» **Source records**
——
Lemma tailq_remove_ok h l1 x l2 s :
  tailq_rep s h (l1 ++ x :: l2) → NoDup (l1 ++ x :: l2) →
  ∃ s', TAILQ_REMOVE h x s = Some s' ∧ unlinked0 h l1 l2 s s' None ∧ unlinked1 h l1 l2 s s'.
Proof.
  intros H Hnd. destruct (ring_elem None s h l1 x l2 H) as [H0 H1]. unfold TAILQ_REMOVE. rewrite H0, H1.
  destruct l2 as [|z l2]; cbn [firstp]; cbn zeta.
  - rewrite word1_set1, decide_False, H1 by done. eexists. split; [done|].
    split; split; cbn [firstp rev lastn]; intros; cells.
  - assert (z ≠ x) by (rewrite NoDup_app, !NoDup_cons in Hnd; set_solver).
    rewrite word1_set1, decide_False, H1 by congruence. eexists. split; [done|].
    split; split; cbn [firstp rev]; rewrite ?lastn_snoc; intros; cells.
Qed.

Lemma tailq_loc k h o s l l' :
  tailq_supports (OLoc h o) = true → NoDup l → (∀ x, x ∈ lop_new o → x ∉ l) → loc_op o l = Some l' →
  tailq_rep s h l → (length l < k)%nat →
  ∃ s', tailq_exec k (OLoc h o) s = Some s' ∧ tailq_rep s' h l' ∧
    ∀ m, m ∉ nodes (Hd h) (lop_new o ++ l) → s' m = s m.
Proof.
  intros Hs Hnd Hx Ho H _. apply (ring_loc None (tailq_exec k (OLoc h o)) h o s l l'); try done.
  - intros x l1 l2 [] Hr Hx' Hnd'; cbn [tailq_exec].
    + eexists. split; [done|]. by apply tailq_insert_head_ok.
    + rewrite app_nil_r in *. by apply tailq_insert_tail_ok.
    + eexists. split; [done|]. by apply tailq_insert_after_ok.
    + by apply tailq_insert_before_ok.
  - intros x l1 l2 -> Hr Hnd'. by apply tailq_remove_ok.
  - by intros ->.
Qed.

Lemma tailq_concat_ok h1 h2 s l1 l2 :
  h1 ≠ h2 → NoDup (l1 ++ l2) → tailq_rep s h1 l1 → tailq_rep s h2 l2 →
  ∃ s', TAILQ_CONCAT h1 h2 s = Some s' ∧ tailq_rep s' h1 (l1 ++ l2) ∧ tailq_rep s' h2 [] ∧
    ∀ m, m ∉ nodes (Hd h1) l1 → m ∉ nodes (Hd h2) l2 → s' m = s m.
Proof.
  intros Hh Hnd H1 H2. unfold TAILQ_CONCAT, TAILQ_EMPTY.
  pose proof (ring_at None s h2 [] l2 H2) as [F2 _]. cbn in F2. rewrite F2. destruct l2 as [|y l2]; cbn [firstp].
  { rewrite bool_decide_true by done. exists s. rewrite app_nil_r. done. }
  rewrite bool_decide_false by done. cbn [negb].
  assert (word1 (s (Hd h1)) = Some (lastn (Hd h1) l1)) as L1.
  { rewrite <- (app_nil_r l1) in H1. by apply (ring_at None s h1 l1 []). }
  assert (word1 (s (Hd h2)) = Some (lastn (Hd h2) (y :: l2))) as L2.
  { rewrite <- (app_nil_r (y :: l2)) in H2. by apply (ring_at None s h2 (y :: l2) []). }
  rewrite L1. cbn [mbind option_bind]. set (b := lastn (Hd h1) l1) in *.
  assert (b ≠ Hd h2) as Hb2 by (subst b; destruct (before_node h1 l1) as [->|(z & _ & ->)]; naive_solver).
  assert (b ∈ nodes (Hd h1) l1) as Hbn by apply lastn_in.
  rewrite word0_set0, decide_False, F2 by done. eexists. split; [done|]. rewrite word1_set0, L1.
  pose proof Hnd as (Hnd1 & Hdj & Hnd2)%NoDup_app. pose proof Hnd2 as [Hy _]%NoDup_cons.
  unfold TAILQ_INIT. split_and!; [split|split|].
  - apply seg_app. split.
    + eapply seg_redirect; [by apply nodes_nodup|apply H1|cells|].
      intros m Hm Hn. cells. exfalso. rewrite head_nodes in Hm. congruence.
    + eapply seg_restart; [apply H2| |cells]. intros z Hz. cells. by destruct (lastn_not_later h1 l1 (y :: l2) Hnd z Hz).
  - rewrite rev_app_distr. apply seg_app. rewrite firstp_rev. split.
    + apply seg_restart with (f := λ m, word1 (set1 (El y) (Some b) s m)) (n := Hd h2).
      * eapply seg_redirect; [apply nodes_nodup; by apply nodup_rev|apply H2|..]; cbn [rev]; rewrite ?lastn_snoc.
        -- cells.
        -- intros m _ Hn. cells.
      * intros z _. cells.
      * rewrite (firstp_rev_cons (Hd h2)). cells.
    + cbn [rev]. rewrite lastn_snoc. eapply seg_restart; [apply H1| |rewrite firstp_rev; cells].
      intros z Hz. rewrite list_elem_of_In, <- in_rev, <- list_elem_of_In in Hz. specialize (Hdj z Hz). cells. set_solver.
  - cbn. cells.
  - cbn. cells.
  - intros m Hm1 Hm2. assert (m ≠ b) by congruence.
    assert (m ≠ Hd h1 ∧ m ≠ Hd h2 ∧ m ≠ El y) as (? & ? & ?) by (unfold nodes in *; set_solver). apply cell_eq; cells.
Qed.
——
» **WORK ORDER**
Given the records above, reproduce precisely and only the lines between the line holding "- intros x l1 l2 ->" and the line holding "rewrite L1. cbn", inclusive.

» **SOLUTION TO THE PROBLEM**
  - intros x l1 l2 -> Hr Hnd'. by apply tailq_remove_ok.
  - by intros ->.
Qed.

Lemma tailq_concat_ok h1 h2 s l1 l2 :
  h1 ≠ h2 → NoDup (l1 ++ l2) → tailq_rep s h1 l1 → tailq_rep s h2 l2 →
  ∃ s', TAILQ_CONCAT h1 h2 s = Some s' ∧ tailq_rep s' h1 (l1 ++ l2) ∧ tailq_rep s' h2 [] ∧
    ∀ m, m ∉ nodes (Hd h1) l1 → m ∉ nodes (Hd h2) l2 → s' m = s m.
Proof.
  intros Hh Hnd H1 H2. unfold TAILQ_CONCAT, TAILQ_EMPTY.
  pose proof (ring_at None s h2 [] l2 H2) as [F2 _]. cbn in F2. rewrite F2. destruct l2 as [|y l2]; cbn [firstp].
  { rewrite bool_decide_true by done. exists s. rewrite app_nil_r. done. }
  rewrite bool_decide_false by done. cbn [negb].
  assert (word1 (s (Hd h1)) = Some (lastn (Hd h1) l1)) as L1.
  { rewrite <- (app_nil_r l1) in H1. by apply (ring_at None s h1 l1 []). }
  assert (word1 (s (Hd h2)) = Some (lastn (Hd h2) (y :: l2))) as L2.
  { rewrite <- (app_nil_r (y :: l2)) in H2. by apply (ring_at None s h2 (y :: l2) []). }
  rewrite L1. cbn [mbind option_bind]. set (b := lastn (Hd h1) l1) in *.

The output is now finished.